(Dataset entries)
(* ===== verification/UiBase.v ===== *)
(** * The stateless components of [components/ui]

    Buttons, fields, cards, tables and the like, one definition per component: its
    declared props, defaults and template.  Named slots, which no template of the
    panel fills, show their fallback. *)

From stdpp Require Import base list gmap strings.
From Stdlib Require Import NArith ZArith Lia String SpecFloat.
From S2P Require Import Prelude JsString JsNum JsVal Json Prog State Payload View Form Kit.
Local Open Scope js_scope.

(** ** Class tables *)

Definition buttonVariants : cva_config :=
  {| cva_base := "focus-visible:border-ring focus-visible:ring-ring/50 aria-invalid:ring-destructive/20 dark:aria-invalid:ring-destructive/40 aria-invalid:border-destructive dark:aria-invalid:border-destructive/50 rounded-2xl border border-transparent bg-clip-padding text-sm font-medium focus-visible:ring-3 aria-invalid:ring-3 active:not-aria-[haspopup]:translate-y-px [&_svg:not([class*=size-])]:size-4 group/button inline-flex shrink-0 items-center justify-center whitespace-nowrap transition-all outline-none select-none disabled:pointer-events-none disabled:opacity-50 [&_svg]:pointer-events-none [&_svg]:shrink-0";
     cva_variants := [("variant", [
      ("default", "bg-primary text-primary-foreground [a]:hover:bg-primary/80");
      ("outline", "border-border bg-background hover:bg-muted hover:text-foreground dark:bg-input/30 dark:border-input dark:hover:bg-input/50 aria-expanded:bg-muted aria-expanded:text-foreground");
      ("secondary", "bg-secondary text-secondary-foreground hover:bg-secondary/80 aria-expanded:bg-secondary aria-expanded:text-secondary-foreground");
      ("ghost", "hover:bg-muted hover:text-foreground dark:hover:bg-muted/50 aria-expanded:bg-muted aria-expanded:text-foreground");
      ("destructive", "bg-destructive/10 hover:bg-destructive/20 focus-visible:ring-destructive/20 dark:focus-visible:ring-destructive/40 dark:bg-destructive/20 text-destructive focus-visible:border-destructive/40 dark:hover:bg-destructive/30");
      ("success", "bg-success/10 hover:bg-success/20 text-success focus-visible:ring-success/20 dark:bg-success/20 dark:hover:bg-success/30");
      ("warning", "bg-warn/10 hover:bg-warn/20 text-warn focus-visible:ring-warn/20 dark:bg-warn/20 dark:hover:bg-warn/30");
      ("link", "text-primary underline-offset-4 hover:underline")]); ("size", [
      ("default", "h-8 gap-1.5 px-2.5 has-data-[icon=inline-end]:pr-2 has-data-[icon=inline-start]:pl-2");
      ("xs", "h-6 gap-1 px-2 text-xs has-data-[icon=inline-end]:pr-1.5 has-data-[icon=inline-start]:pl-1.5 [&_svg:not([class*=size-])]:size-3");
      ("sm", "h-7 gap-1 px-2.5 text-[0.8rem] has-data-[icon=inline-end]:pr-1.5 has-data-[icon=inline-start]:pl-1.5 [&_svg:not([class*=size-])]:size-3.5");
      ("lg", "h-9 gap-1.5 px-2.5 has-data-[icon=inline-end]:pr-2 has-data-[icon=inline-start]:pl-2");
      ("icon", "size-8");
      ("icon-xs", "size-6 [&_svg:not([class*=size-])]:size-3");
      ("icon-sm", "size-7");
      ("icon-lg", "size-9")])];
     cva_defaults := [("variant", "default"); ("size", "default")] |}.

TO DO: Wherever the string "destructive" occurs in the data, copy the line that holds it.

TASK SOLUTION:
  {| cva_base := "focus-visible:border-ring focus-visible:ring-ring/50 aria-invalid:ring-destructive/20 dark:aria-invalid:ring-destructive/40 aria-invalid:border-destructive dark:aria-invalid:border-destructive/50 rounded-2xl border border-transparent bg-clip-padding text-sm font-medium focus-visible:ring-3 aria-invalid:ring-3 active:not-aria-[haspopup]:translate-y-px [&_svg:not([class*=size-])]:size-4 group/button inline-flex shrink-0 items-center justify-center whitespace-nowrap transition-all outline-none select-none disabled:pointer-events-none disabled:opacity-50 [&_svg]:pointer-events-none [&_svg]:shrink-0";
      ("destructive", "bg-destructive/10 hover:bg-destructive/20 focus-visible:ring-destructive/20 dark:focus-visible:ring-destructive/40 dark:bg-destructive/20 text-destructive focus-visible:border-destructive/40 dark:hover:bg-destructive/30");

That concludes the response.